Data records:
╔══

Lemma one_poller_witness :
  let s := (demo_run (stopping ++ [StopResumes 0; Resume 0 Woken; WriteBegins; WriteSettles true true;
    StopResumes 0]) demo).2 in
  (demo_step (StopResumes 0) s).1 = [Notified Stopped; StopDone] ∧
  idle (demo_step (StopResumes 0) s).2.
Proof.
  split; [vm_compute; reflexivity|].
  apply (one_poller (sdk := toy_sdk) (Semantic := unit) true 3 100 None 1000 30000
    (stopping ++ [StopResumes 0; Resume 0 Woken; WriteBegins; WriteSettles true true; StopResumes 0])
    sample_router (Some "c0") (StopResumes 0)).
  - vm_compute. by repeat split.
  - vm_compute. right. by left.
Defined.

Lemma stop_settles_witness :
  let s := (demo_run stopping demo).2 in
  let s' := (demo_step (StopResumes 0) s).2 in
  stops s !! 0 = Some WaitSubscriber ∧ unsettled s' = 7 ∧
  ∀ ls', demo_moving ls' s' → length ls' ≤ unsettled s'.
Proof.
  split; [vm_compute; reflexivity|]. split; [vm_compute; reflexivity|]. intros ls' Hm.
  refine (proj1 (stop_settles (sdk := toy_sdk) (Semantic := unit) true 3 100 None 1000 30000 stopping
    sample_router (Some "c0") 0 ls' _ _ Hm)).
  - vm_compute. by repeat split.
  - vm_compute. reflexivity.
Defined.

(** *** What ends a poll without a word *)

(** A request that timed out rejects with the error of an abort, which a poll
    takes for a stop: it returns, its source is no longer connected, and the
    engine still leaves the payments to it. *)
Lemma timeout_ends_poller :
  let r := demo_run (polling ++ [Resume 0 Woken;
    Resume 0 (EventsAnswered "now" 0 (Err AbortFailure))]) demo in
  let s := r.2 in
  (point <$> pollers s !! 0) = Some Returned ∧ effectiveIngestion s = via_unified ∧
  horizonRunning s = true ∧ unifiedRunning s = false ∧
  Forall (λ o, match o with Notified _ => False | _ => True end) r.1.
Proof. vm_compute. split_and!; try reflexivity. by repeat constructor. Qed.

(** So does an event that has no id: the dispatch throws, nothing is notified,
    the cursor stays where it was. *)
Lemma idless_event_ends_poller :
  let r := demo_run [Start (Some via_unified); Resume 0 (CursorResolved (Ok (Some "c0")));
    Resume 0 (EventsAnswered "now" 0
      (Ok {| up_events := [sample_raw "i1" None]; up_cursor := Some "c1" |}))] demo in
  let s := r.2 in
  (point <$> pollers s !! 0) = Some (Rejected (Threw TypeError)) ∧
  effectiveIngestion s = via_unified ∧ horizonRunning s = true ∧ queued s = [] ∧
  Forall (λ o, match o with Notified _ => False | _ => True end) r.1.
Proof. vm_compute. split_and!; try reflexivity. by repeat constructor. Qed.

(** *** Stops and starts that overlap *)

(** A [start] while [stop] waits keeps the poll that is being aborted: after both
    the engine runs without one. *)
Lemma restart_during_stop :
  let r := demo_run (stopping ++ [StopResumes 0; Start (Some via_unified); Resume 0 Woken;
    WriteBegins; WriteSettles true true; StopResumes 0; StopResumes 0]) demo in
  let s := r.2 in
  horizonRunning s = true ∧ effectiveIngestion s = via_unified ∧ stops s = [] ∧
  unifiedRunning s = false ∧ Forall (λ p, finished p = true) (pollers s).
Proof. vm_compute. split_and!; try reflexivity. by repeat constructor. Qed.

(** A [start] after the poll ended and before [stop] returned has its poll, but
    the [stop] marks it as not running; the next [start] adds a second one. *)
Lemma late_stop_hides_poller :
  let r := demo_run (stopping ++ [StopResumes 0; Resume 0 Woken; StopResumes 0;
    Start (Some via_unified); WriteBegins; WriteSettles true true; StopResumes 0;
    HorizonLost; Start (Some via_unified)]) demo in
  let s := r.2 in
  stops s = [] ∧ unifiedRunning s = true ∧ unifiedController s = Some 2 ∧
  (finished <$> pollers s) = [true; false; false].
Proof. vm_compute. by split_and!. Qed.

╚══
╔══

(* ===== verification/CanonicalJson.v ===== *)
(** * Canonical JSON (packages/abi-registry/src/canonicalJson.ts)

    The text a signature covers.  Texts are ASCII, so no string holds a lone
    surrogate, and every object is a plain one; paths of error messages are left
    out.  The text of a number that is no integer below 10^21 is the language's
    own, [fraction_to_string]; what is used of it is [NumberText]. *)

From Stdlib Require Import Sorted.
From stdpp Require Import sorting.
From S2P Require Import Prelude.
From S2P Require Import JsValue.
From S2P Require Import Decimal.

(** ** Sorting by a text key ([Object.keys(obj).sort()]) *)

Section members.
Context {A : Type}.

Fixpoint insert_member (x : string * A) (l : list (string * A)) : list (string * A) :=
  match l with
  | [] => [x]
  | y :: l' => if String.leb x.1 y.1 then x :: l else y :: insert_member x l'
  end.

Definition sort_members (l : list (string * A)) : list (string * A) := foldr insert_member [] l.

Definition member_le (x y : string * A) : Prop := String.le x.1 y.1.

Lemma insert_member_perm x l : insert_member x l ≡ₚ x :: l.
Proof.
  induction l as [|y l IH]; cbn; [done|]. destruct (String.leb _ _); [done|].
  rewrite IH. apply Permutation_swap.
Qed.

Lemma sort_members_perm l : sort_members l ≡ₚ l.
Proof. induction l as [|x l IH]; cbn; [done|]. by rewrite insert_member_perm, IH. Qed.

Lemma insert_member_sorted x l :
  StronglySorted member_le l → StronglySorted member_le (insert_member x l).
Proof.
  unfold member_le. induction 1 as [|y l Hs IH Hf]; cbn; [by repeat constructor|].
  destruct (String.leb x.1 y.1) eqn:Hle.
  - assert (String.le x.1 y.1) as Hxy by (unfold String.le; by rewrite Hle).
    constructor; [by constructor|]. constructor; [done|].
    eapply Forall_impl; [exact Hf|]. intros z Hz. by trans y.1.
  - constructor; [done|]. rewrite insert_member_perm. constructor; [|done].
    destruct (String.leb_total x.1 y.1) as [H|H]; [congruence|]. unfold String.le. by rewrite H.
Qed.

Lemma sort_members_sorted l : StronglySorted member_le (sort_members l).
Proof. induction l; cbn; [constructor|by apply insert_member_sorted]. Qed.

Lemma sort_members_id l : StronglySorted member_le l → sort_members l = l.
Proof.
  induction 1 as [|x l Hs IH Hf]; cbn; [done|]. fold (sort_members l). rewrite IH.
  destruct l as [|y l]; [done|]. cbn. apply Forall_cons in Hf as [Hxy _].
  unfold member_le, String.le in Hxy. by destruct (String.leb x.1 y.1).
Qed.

╚══

--- Work request ---
Answer with the number alone: how many lines in the records include the word "None"?

--- Solution to this exercise ---
3